WORK REQUIRED:
How do the lines below between the ones holding "rewrite !strip_suffix_app in" and "Lemma commit_spec s", inclusive, read? Give them again exactly, with no other lines.

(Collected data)
* * *

(* ===== verification/GroupFacts.v ===== *)
(** * Consumer groups: committed offsets (pylog/broker.py)

    An offset is never moved back, and the group's file always holds the offsets in
    memory. *)
From Stdlib Require Import Ascii.
From S2P Require Import Prelude Bytes FileSystem Unicode Json JsonFacts StateFiles CommitLog Broker BrokerFacts.
Local Open Scope Z_scope.

(** ** Keys *)

Lemma all_digits_get s : all_digits s = true → ∀ i, String.get i s ≠ Some "/"%char.
Proof.
  induction s as [|c s IH]; intros Hs [|i]; cbn in *; try done; apply andb_true_iff in Hs as [Hc Hs].
  - intros [= ->]. done.
  - by apply IH.
Qed.

Lemma str_of_int_eq n : str_of_int n = if n <? 0 then String "-" (dec (- n)) else dec n.
Proof. unfold str_of_int, json_int. destruct (n <? 0); [|by rewrite str_of_bytes_of_str].
  change (x2d :: bytes_of_str (dec (- n))) with (bytes_of_str (String "-" (dec (- n)))). by rewrite str_of_bytes_of_str.
Qed.

Lemma str_of_int_no_slash n : ∀ i, String.get i (str_of_int n) ≠ Some "/"%char.
Proof.
  rewrite str_of_int_eq. destruct (Z.ltb_spec n 0).
  - intros [|i]; [done|]. apply (all_digits_get (dec (- n))), all_digits_dec. lia.
  - apply all_digits_get, all_digits_dec. lia.
Qed.

Lemma str_of_int_inj a b : str_of_int a = str_of_int b → a = b.
Proof.
  assert (∀ n t, 0 <= n → dec n ≠ String "-" t) as Hno.
  { intros n t Hn E. pose proof (all_digits_dec n Hn) as H.
    by rewrite E in H. }
  rewrite !str_of_int_eq. destruct (Z.ltb_spec a 0), (Z.ltb_spec b 0); intros E.
  - injection E as E. apply dec_inj in E; lia.
  - symmetry in E. by apply Hno in E.
  - by apply Hno in E.
  - apply dec_inj in E; lia.
Qed.

(** The last slash separates the topic from the partition. *)
Lemma app_slash_inj a b s t :
  (∀ i, String.get i s ≠ Some "/"%char) → (∀ i, String.get i t ≠ Some "/"%char) →
  (a +:+ String "/" s)%string = (b +:+ String "/" t)%string → a = b ∧ s = t.
Proof.
  assert (∀ b s t, (∀ i, String.get i s ≠ Some "/"%char) → s ≠ (b +:+ String "/" t)%string) as Hno.
  { clear. induction b as [|c b IH]; intros s t Hs E; subst.
    - by apply (Hs O).
    - apply (IH (b +:+ String "/" t)%string t); [|done]. intros i. apply (Hs (S i)). }
  intros Hs Ht. revert b. induction a as [|c a IH]; intros [|d b] E.
  - by injection E as ->.
  - injection E as _ E. by apply Hno in E.
  - injection E as _ E. symmetry in E. by apply Hno in E.
  - change (String c (a +:+ String "/" s) = String d (b +:+ String "/" t))%string in E.
    injection E as -> E. apply IH in E as [-> ->]. done.
Qed.

Lemma offset_key_inj t p t' p' : offset_key t p = offset_key t' p' → t = t' ∧ p = p'.
Proof.
  intros [-> E]%app_slash_inj; [|apply str_of_int_no_slash..]. split; [done|]. by apply str_of_int_inj.
Qed.

(** ** The file *)

Lemma offsets_of_json_fmap o : offsets_of_json ((λ kn, (kn.1, JInt kn.2)) <$> o) = inr o.
Proof. induction o as [|[k n] o IH]; [done|]. cbn. by rewrite IH. Qed.

Lemma parse_offsets_text o : NoDup o.*1 → parse_offsets (offsets_text o) = inr o.
Proof.
  intros Hnd. unfold parse_offsets, offsets_text. rewrite loads_dumps; [apply offsets_of_json_fmap|].
  unfold json_wf. fold json_wf. apply andb_true_iff. split; [|by apply forallb_fmap_true].
  apply bool_decide_eq_true. by rewrite <-list_fmap_compose.
Qed.

(** ** The groups of a broker *)

(** The group the broker has or would load; what is in memory is what the file
    holds. *)
Definition group_of (s : DataDir * Broker) (name : string) : Exn + ConsumerGroup :=
  ConsumerGroup_init name (dd_groups s.1).

Record groups_ok (s : DataDir * Broker) : Prop := {
  go_memory name g : dict_get name (groups s.2) = Some g → group_of s name = inr g;
  go_files name g : group_of s name = inr g → NoDup (g_offsets g).*1;
}.

Lemma group_name s name g : group_of s name = inr g → g_name g = name.
Proof. unfold group_of, ConsumerGroup_init. intros E. repeat case_match; by simplify_eq. Qed.

Lemma group_spec s name g :
  groups_ok s → group_of s name = inr g →
  returns (Broker_group name) s (λ g' s', g' = g ∧ s'.1 = s.1 ∧ groups_ok s' ∧
    s'.2 = s.2 <| groups := groups s'.2 |>).
Proof.
  destruct s as [d b]. intros [Hm Hf] Hg. unfold Broker_group, returns. cbn [fst snd] in *.
  destruct (dict_get name (groups b)) as [g'|] eqn:E.
  - rewrite (Hm _ _ E) in Hg. injection Hg as ->. split_and!; [done..|by destruct b].
  - unfold group_of in Hg. cbn [fst] in Hg. rewrite Hg. split_and!; [done|done| |done].
    constructor; [|exact Hf]. intros name' g'. cbn [snd fst]. destruct (decide (name' = name)) as [->|Hne].
    + cbn. rewrite dict_get_set. by intros [= <-].
    + cbn. rewrite dict_get_set_ne by done. apply Hm.
Qed.

Lemma group_file_inj a b : group_file a = group_file b → a = b.
Proof.
  unfold group_file. intros E. apply (f_equal (FileSystem.strip_suffix ".json")) in E.
  rewrite !strip_suffix_app in E. by injection E.
Qed.

(** The offsets after a commit. *)
Definition committed_after (t : string) (p o : Z) (g : ConsumerGroup) : list (string * Z) :=
  if o <? ConsumerGroup_committed t p g then g_offsets g else dict_set (offset_key t p) o (g_offsets g).

Lemma commit_spec s name t p o g :
  groups_ok s → group_of s name = inr g →
  let g' := mkGroup name (committed_after t p o g) in
  returns (Broker_commit name t p o) s (λ _ s',
    groups_ok s' ∧ group_of s' name = inr g' ∧ dict_get name (groups s'.2) = Some g' ∧
    (∀ name', name' ≠ name → group_of s' name' = group_of s name') ∧
    dd_topics s'.1 = dd_topics s.1 ∧ s'.2 = s.2 <| groups := groups s'.2 |>).
Proof.
  intros Hok Hg g'. pose proof (group_name _ _ _ Hg) as Hn. pose proof (go_files _ Hok _ _ Hg) as Hnd.
  unfold Broker_commit. apply returns_bind. eapply returns_mono; [by apply group_spec|].
  intros g1 [d1 b1] (-> & Hd1 & Hok1 & Hb1). cbn [fst snd] in *. subst d1.
  assert (group_of (s.1, b1) name = inr g) as Hg1 by exact Hg.
  unfold on_group, ConsumerGroup_commit, returns, modify. cbn [fst snd].
  unfold g', committed_after. destruct (o <? ConsumerGroup_committed t p g).
  - cbn [fst snd update]. assert (mkGroup name (g_offsets g) = g) as -> by (destruct g; cbn in *; by subst).
    split_and!; [|done|by cbn; rewrite dict_get_set|done|done|by rewrite Hb1].
    destruct Hok1 as [Hm Hf]. constructor; [|exact Hf]. intros name' h. cbn.
    destruct (decide (name' = name)) as [->|Hne]; [rewrite dict_get_set; by intros [= <-]|].
    rewrite dict_get_set_ne by done. apply Hm.
  - set (offsets := dict_set _ _ _). assert (NoDup offsets.*1) as Hnd' by by apply dict_set_nodup.
    cbn [fst snd]. rewrite Hn.
    set (s' := (_, _)). assert (∀ nm, group_of s' nm = if decide (nm = name) then inr (mkGroup name offsets) else group_of s nm) as Hgs.
    { intros nm. change (group_of s' nm) with
        (ConsumerGroup_init nm (fs_write (group_file name) (offsets_text offsets) (dd_groups s.1))).
      unfold ConsumerGroup_init, fs_write. case_decide as E.
      - subst. by rewrite lookup_insert_eq, parse_offsets_text.
      - rewrite lookup_insert_ne; [done|]. intros E'%group_file_inj. congruence. }
    split_and!.
    + destruct Hok1 as [Hm Hf]. constructor.
      * intros nm h. cbn. rewrite Hgs. case_decide as E; [subst; rewrite dict_get_set; by intros [= <-]|].
        rewrite dict_get_set_ne by done. apply Hm.
      * intros nm h. rewrite Hgs. case_decide as E; [by intros [= <-]|]. apply Hf.
    + rewrite Hgs. by rewrite decide_True.
    + cbn. by rewrite dict_get_set.
    + intros nm Hne. rewrite Hgs. by rewrite decide_False.
    + done.
    + cbn. by rewrite Hb1.
Qed.

Lemma committed_after_spec t p o g t' p' :
  -1 <= o →
  default (-1) (dict_get (offset_key t' p') (committed_after t p o g)) =
    if decide ((t', p') = (t, p)) then Z.max (ConsumerGroup_committed t p g) o
    else ConsumerGroup_committed t' p' g.
Proof.
  intros Ho. unfold committed_after. destruct (Z.ltb_spec o (ConsumerGroup_committed t p g)) as [Hlt|Hge].
  - case_decide as E; [injection E as -> ->|done]. fold (ConsumerGroup_committed t p g). lia.
  - case_decide as E.
    + injection E as -> ->. rewrite dict_get_set. cbn. lia.
    + rewrite dict_get_set_ne; [done|]. intros [-> ->]%offset_key_inj. done.
Qed.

* * *

SOLUTION BELOW:
  rewrite !strip_suffix_app in E. by injection E.
Qed.

(** The offsets after a commit. *)
Definition committed_after (t : string) (p o : Z) (g : ConsumerGroup) : list (string * Z) :=
  if o <? ConsumerGroup_committed t p g then g_offsets g else dict_set (offset_key t p) o (g_offsets g).

Lemma commit_spec s name t p o g :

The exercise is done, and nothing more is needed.